Prot. N. (1) 2291/2025
À tout le diocèse du Patriarcat latin de Jérusalem
Chers frères et sœurs,
Que le Seigneur vous donne la paix !
Depuis deux ans, la guerre accapare une grande partie de notre attention et de notre énergie. Tout le monde sait désormais tristement ce qui s'est passé à Gaza. Massacres incessants de civils, famine, déplacements répétés, difficultés d'accès aux hôpitaux et aux soins médicaux, manque d'hygiène, sans oublier ceux qui sont détenus contre leur gré.
Pour la première fois, en tout cas, les médias font état d'une possible nouvelle évolution positive: la libération des otages israéliens, de certains prisonniers palestiniens et la cessation des bombardements et des offensives militaires. C'est un premier pas important et longtemps attendu. Rien n'est encore tout à fait clair et défini, de nombreuses questions restent sans réponse, beaucoup reste à définir, et nous ne devons pas nous faire d'illusions. Mais nous sommes heureux qu'il y ait tout de même quelque chose de nouveau et de positif à l'horizon.
Nous attendons avec impatience le moment les familles d’otages pourront enfin embrasser leurs proches. Nous souhaitons la même chose aux familles palestiniennes qui pourront embrasser ceux qui reviennent de prison. Nous nous réjouissons surtout de la fin des hostilités, qui, nous l'espérons, ne sera pas temporaire et apportera un soulagement aux habitants de Gaza. Nous nous réjouissons également pour nous tous, car la fin possible de cette horrible guerre, qui semble désormais proche, pourra enfin marquer un nouveau départ pour tous, non seulement pour les Israéliens et les Palestiniens, mais aussi pour le monde entier. Toutefois nous devons garder les pieds sur terre. Il reste beaucoup à faire pour assurer un avenir serein à Gaza. La cessation des hostilités n'est que la première étape – nécessaire et indispensable – d'un parcours semé d'embûches, dans un contexte qui reste problématique.

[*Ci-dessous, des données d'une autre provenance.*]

(* ===== verification/Interruption.v ===== *)
(** * The interruption controller (pkg/controllers/interruption)

    A spot node whose machine is being reclaimed reports the condition
    InstanceExpired.  The controller deletes the NodeClaim of the node, so that
    karpenter replaces it, and records the spot offering as unavailable. *)

From S2P Require Import Prelude Effects GoCache UnavailableOfferings Labels Scheduling CloudTypes.
From S2P Require Import Apis Conditions KubeApi.

Module interruption.

Definition ConditionTypeInstanceExpired : string := "InstanceExpired".

(** ** events/events.go *)

(** The node is given in every call. *)
Definition TerminatingOnInterruption (node : Node) (nodeClaim : NodeClaim) : list Event :=
  [MkEvent (OnNodeClaim nodeClaim) "Warning" "TerminatingOnInterruption"
     "Interruption triggered termination for the NodeClaim" [meta_UID (claim_Meta nodeClaim)];
   MkEvent (OnNode node) "Warning" "TerminatingOnInterruption"
     "Interruption triggered termination for the Node" [meta_UID (node_Meta node)]].

(** ** controller.go *)

(** The event filter of the controller. *)
Definition watched (labels : gmap string string) : bool :=
  match labels !! CapacityTypeLabelKey with
  | Some label => bool_decide (label = CapacityTypeSpot)
  | None => false
  end.

Definition expired (c : NodeCondition) : bool :=
  bool_decide (ncond_Type c = ConditionTypeInstanceExpired)
  && bool_decide (ncond_Status c = ConditionTrue).

(** What the controller reads of a NodeClaim's labels. *)
Definition claim_label (k : string) (c : NodeClaim) : string := default "" (claim_Labels c !! k).

Section controller.
Context {W : Type} `{HC : !HasClock W} `{NA : !NodeClaimApi W} `{ER : !EventRecorder W}.
Notation S' := (St UnavailableOfferings W).

Definition getNodeClaimByNodeName (nodeName : string) : M S' NodeClaim :=
  l ← call (list_NodeClaims None);
  match lo_find (λ c, bool_decide (claim_NodeName c = nodeName)) l with
  | Some c => mret c
  | None => fail (ErrorString ("no nodeclaim found for node " +:+ nodeName))
  end.

Definition deleteNodeClaim (nodeClaim : NodeClaim) (node : Node) : M S' () :=
  match meta_DeletionTimestamp (claim_Meta nodeClaim) with
  | Some _ => mret ()
  | None =>
      r ← attempt (call (delete_NodeClaim nodeClaim));
      match r with
      | inl e => match IgnoreNotFound (Some (WrapError "deleting the node on interruption message" e)) with
                 | Some e' => fail e'
                 | None => mret ()
                 end
      | inr _ => record_events (TerminatingOnInterruption node nodeClaim)
      end
  end.

Definition mark_offering (nodeClaim : NodeClaim) : M S' () :=
  let zone := claim_label LabelTopologyZone nodeClaim in
  let instanceType := claim_label LabelInstanceTypeStable nodeClaim in
  if negb (bool_decide (zone = "")) && negb (bool_decide (instanceType = "")) then
    u ← get_prov;
    t ← now;
    set_prov (MarkUnavailable t instanceType zone CapacityTypeSpot u)
  else mret ().

(** The result is returned with the error, if any. *)
Definition Reconcile (node : Node) : M S' (Result * option error) :=
  match lo_find expired (node_Conditions node) with
  | None => mret (no_requeue, None)
  | Some _ =>
      r ← attempt (getNodeClaimByNodeName (node_Name node));
      match r with
      | inl e => mret (requeue_after (5 * Second), Some e)
      | inr nodeClaim =>
          _ ← mark_offering nodeClaim;
          d ← attempt (deleteNodeClaim nodeClaim node);
          match d with
          | inl e => mret (requeue_after (5 * Second), Some e)
          | inr _ => mret (no_requeue, None)
          end
      end
  end.
End controller.

(** ** Lemmas *)

Section properties.
Context {W : Type} `{HC : !HasClock W} `{NA : !NodeClaimApi W} `{ER : !EventRecorder W}.
Context `{CS : !ClaimStore W} `{EA : !EventsApart W}.
Notation S' := (St UnavailableOfferings W).

Lemma mark_offering_run c (s : S') :
  ∃ u, mark_offering c s = (Ok (), MkSt u (env s)) ∧
    ((0 ≤ clock (env s))%Z → claim_label LabelTopologyZone c ≠ "" → claim_label LabelInstanceTypeStable c ≠ "" →
     ∀ t, (t ≤ clock (env s) + UnavailableOfferingsTTL)%Z →
       IsUnavailable t (claim_label LabelInstanceTypeStable c) (claim_label LabelTopologyZone c)
         CapacityTypeSpot u = true).
Proof.
  unfold mark_offering. destruct s as [u w]. case_bool_decide as Hz; [exists u; split; [done|by intros _ ?]|].
  case_bool_decide as Hi; [exists u; split; [done|by intros _ _ ?]|]. cbn [negb andb].
  eexists. split; [reflexivity|]. intros Hnow _ _ t Ht. by apply mark_unavailable_for.
Qed.

Lemma deleteNodeClaim_done c node (s s' : S') :
  claims (env s) !! claim_Name c = Some c → deleteNodeClaim c node s = (Ok (), s') →
  prov s' = prov s ∧
  (∀ name, name ≠ claim_Name c → claims (env s') !! name = claims (env s) !! name) ∧
  ∀ c', claims (env s') !! claim_Name c = Some c' → is_Some (meta_DeletionTimestamp (claim_Meta c')).
Proof.
  intros Hc. unfold deleteNodeClaim. destruct (meta_DeletionTimestamp (claim_Meta c)) as [t|] eqn:Hd.
  { intros [= <-]. split_and!; [done..|]. intros c'. rewrite Hc. intros [= <-]. by exists t. }
  destruct s as [u w]. destruct (delete_NodeClaim c w) as [q w1] eqn:Hdel.
  unfold mbind, M_bind, attempt. rewrite (call_run _ u w q w1 Hdel). destruct q as [[]|e|]; [..|done].
  - intros [= <-]. cbn [env prov]. rewrite publish_claims. destruct (delete_marks _ _ _ Hdel) as [Hsame Hmark].
    split_and!; [done| |exact Hmark]. intros name Hne.
    by rewrite <- (lookup_delete_ne (claims w1) (claim_Name c)), Hsame, lookup_delete_ne.
  - cbn [IgnoreNotFound]. rewrite IsNotFound_wrap. destruct (IsNotFound e) eqn:He; [|done]. intros [= <-].
    apply (delete_not_found _ _ _ _ Hdel) in He. cbn [env] in Hc. congruence.
Qed.

End properties.
End interruption.

(** ** Example *)

Module InterruptionExample.
Import ApiServer.

Definition reclaimed : Node :=
  MkNode (MkMeta "node-1" "" ∅ ∅ [] 0 None) "" []
    [MkNodeCondition "InstanceExpired" ConditionTrue "InstanceToBeTerminated" 4] ∅.
Definition claim_1 : NodeClaim :=
  MkNodeClaim (MkMeta "claim-1" "" {[LabelTopologyZone := "cn-hangzhou-a"; LabelInstanceTypeStable := "ecs.g6.large"]}
      ∅ ["karpenter.sh/termination"] 0 None) None [] ∅ "node-1" "" "" ∅ ∅ [].
Definition cluster : server := MkServer 5 {["claim-1" := claim_1]} ∅ [].
Definition start : St UnavailableOfferings server := MkSt NewUnavailableOfferings cluster.
Definition run := interruption.Reconcile reclaimed start.

Lemma interruption_run_ok : run = (Ok (no_requeue, None), run.2).
Proof. vm_compute. reflexivity. Qed.

End InterruptionExample.
(* ===== verification/Operator.v ===== *)
(** * The operator (pkg/operator, pkg/controllers/controllers.go, cmd/controller)

    [NewOperator] makes the providers and [NewControllers] the controllers that
    the options ask for; the program then serves karpenter's calls of the cloud
    provider, its own reconciliations and the sweeps of the caches, in any order.
    The providers are shared: the cloud provider, the status controller, the
    tagging and the interruption controllers all work on the one operator, whose
    parts their states are views of.  Here the interfaces between the components
    are discharged by the components themselves: the cluster's network type and
    the registration script by the ACK provider, the disk filter by the resolver. *)

From S2P Require Import Prelude Effects Floats GoCache UnavailableOfferings Labels Scheduling Options.
From S2P Require Import CloudTypes Apis Conditions Utils Version Pricing VSwitchProvider.
From S2P Require Import SecurityGroupProvider InstanceTypeCalc InstanceTypeProvider InstanceSelect.
From S2P Require Import InstanceProvider ImageFamily KubeApi CloudProvider Ack Staleness.
From S2P Require Import GarbageCollection Tagging Interruption ProviderControllers NodeClassStatus.
From stdpp Require Import relations.

Module operator.
#[local] Existing Instance instancetypes.pricing_provider_view.
(** A request that waits while it is in work waits until the worker is done. *)
Lemma does_dirty l s s' k :
  exclusive MaxConcurrentReconciles (prov s) → doing l s s' → k ∈ (workers s).*1 → k ∈ dirt s → k ∈ dirt s'.
Proof.
  intros Hex Hs Hw Hd. pose proof (ex_open _ _ Hex) as Ho.
  destruct Hs as [rt w w' _|rt w j rest _|rt w [q de] Hr|rt w j [q de] Hr|rt w j q Hlen Hget
    |rt w i j r e w' Hi _|rt w i j r e Hi]; cbn [prov] in *; cbn.
  - done.
  - rewrite Add_dirty by done. set_solver.
  - apply receive_queue in Hr as [->|[j ->]]; [done|]. rewrite Add_dirty by done. set_solver.
  - apply fire_queue in Hr as ->. rewrite Add_dirty by done. set_solver.
  - destruct (Get_well_formed _ _ _ (ex_queue _ _ Hex) Hget) as (_ & _ & Hp & -> & _).
    rewrite (ex_processing _ _ Hex), elem_of_list_to_set in Hp. set_solver.
  - done.
  - rewrite Done_dirty. destruct (handler_shape (clock w) j r e rt _ eq_refl) as (_ & _ & [->| ->]); [done|].
    rewrite Add_dirty by done. set_solver.
Qed.

(** The entries: one whose time is not after the present is not moved; only
    [Fires] takes one out, the earliest. *)
Lemma insert_entry_lookup k j t (m : gmap Request Z) u :
  m !! k = Some u → ∃ u', insert_entry j t m !! k = Some u' ∧ (u' = u ∨ (k = j ∧ u' = t ∧ (t < u)%Z)).
Proof.
  intros Hk. unfold insert_entry. destruct (m !! j) as [v|] eqn:Hj.
  - destruct (Z.ltb_spec t v); [|by eauto]. destruct (decide (k = j)) as [->|].
    + rewrite lookup_insert_eq. exists t. simplify_eq. by eauto.
    + rewrite lookup_insert_ne by done. by eauto.
  - rewrite lookup_insert_ne by (intros ->; congruence). by eauto.
Qed.
Lemma insert_entry_inv k j t (m : gmap Request Z) u :
  insert_entry j t m !! k = Some u → m !! k = Some u ∨ (k = j ∧ u = t).
Proof.
  unfold insert_entry. destruct (m !! j) as [v|]; [destruct (t <? v)%Z; [|by left]|];
    intros [[<- <-]|[_ ?]]%lookup_insert_Some; by auto.
Qed.
Lemma does_entries l s s' :
  shuttingDown (rt_queue (prov s)) = false → doing l s s' →
  (l ≠ Fires ∧ entries s' = entries s) ∨
  (l = Receives ∧ ∃ j t, (clock (env s) < t)%Z ∧ entries s' = insert_entry j t (entries s)) ∨
  (l = Fires ∧ ∃ j t, entries s !! j = Some t ∧ map_Forall (λ _ u, (t ≤ u)%Z) (entries s) ∧
     entries s' = delete j (entries s) ∧ j ∈ dirt s').
Proof.
  intros Ho Hs. destruct Hs as [rt w w' _|rt w k rest Hw|rt w [q de] Hr|rt w k [q de] Hr|rt w k q Hlen Hget
    |rt w i k r e w' Hi _|rt w i k r e Hi]; cbn [prov env] in *; try (by left).
  - unfold receive in Hr. destruct (waitingForAddCh (rt_delayed rt)) as [|[j t] rest]; [done|].
    destruct (Z.ltb_spec (clock w) t); injection Hr as <- <-; [|by left].
    right. left. split; [done|]. by exists j, t.
  - right. right. split; [done|]. unfold fire in Hr. destruct (waitingEntryByData _ !! k) as [t|] eqn:Hk; [|done].
    destruct (_ && _) eqn:Hb; [|done]. injection Hr as <- <-. apply andb_true_iff in Hb as [_ Hb%bool_decide_eq_true].
    exists k, t. split_and!; [done..|]. cbn. rewrite Add_dirty by done. set_solver.
  - left. split; [done|]. unfold finish. cbn. apply handler_delayed.
Qed.
(** ** cmd/controller/main.go

    The operator, the cloud provider on its providers, and all controllers
    registered with one manager: karpenter's, which are given the cloud provider,
    then those of the repository. *)

Record Program := MkProgram {
  pg_operator : Operator;
  pg_cloudProvider : cloudprovider.CloudProvider;
  pg_controllers : list Registration;
}.
Definition main (opts : options.Options) (prices : gmap string (gmap string price)) (clients : Clients)
    (corecontrollers : cloudprovider.CloudProvider → list Registration) : result Program :=
  op ← NewOperator opts prices clients;
  let aliCloudProvider := cloud_view op in
  Ok (MkProgram op aliCloudProvider (corecontrollers aliCloudProvider ++ (Register <$> NewControllers opts))).

(** Every controller is there once: the two that are optional by their options,
    the others always; and no two are registered under the same name. *)
Lemma main_registers opts prices clients core p :
  main opts prices clients core = Ok p →
  pg_controllers p = core (cloud_view (pg_operator p)) ++ (Register <$> NewControllers opts) ∧
  NoDup (Named <$> (Register <$> NewControllers opts)) ∧
  ∀ c, c ∈ NewControllers opts ↔
    match c with
    | InterruptionController => options.Interruption opts = true
    | TelemetryController => options.TelemetryShare opts = true
    | _ => True
    end.
Proof.
  unfold main. destruct (NewOperator _ _ _) as [op| |]; [|done..]. intros [= <-]. split; [done|].
  unfold NewControllers. destruct (options.Interruption opts), (options.TelemetryShare opts); cbn;
    (split; [apply (bool_decide_unpack _); vm_compute; exact I|]); intros []; set_solver.
Qed.
End manager.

Nous ne devons pas oublier, en outre, que la situation continue de se détériorer en Cisjordanie. Les problèmes de toutes sortes auxquels nos communautés sont confrontées sont désormais quotidiens, en particulier dans les petits villages, de plus en plus encerclés et étouffés par les attaques des colons, sans une défense suffisante de la part des autorités de sécurité.
Les problèmes sont encore très nombreux. Le conflit continuera à partie intégrante de la vie personnelle et communautaire de notre Église. Dans les décisions à prendre concernant notre vie, même les plus banales, nous devons toujours tenir compte des dynamiques complexes et douloureuses qu'elles entraînent : si les frontières sont ouvertes, si nous avons les autorisations nécessaires, si les routes étaient ouvertes, si nous serions en sécurité.
Le manque de clarté sur les perspectives d'avenir qui toutes restent encore à définir, contribue également au sentiment de désorientation et fait grandir le sentiment de méfiance. Mais c'est précisément là, qu'en tant qu'Église, nous sommes appelés à prononcer une parole d'espérance, à avoir le courage d'un discours qui ouvre des horizons, qui construit plutôt qu'il ne détruit, tant dans le langage que nous utilisons que dans les actions et les gestes que nous accomplissons.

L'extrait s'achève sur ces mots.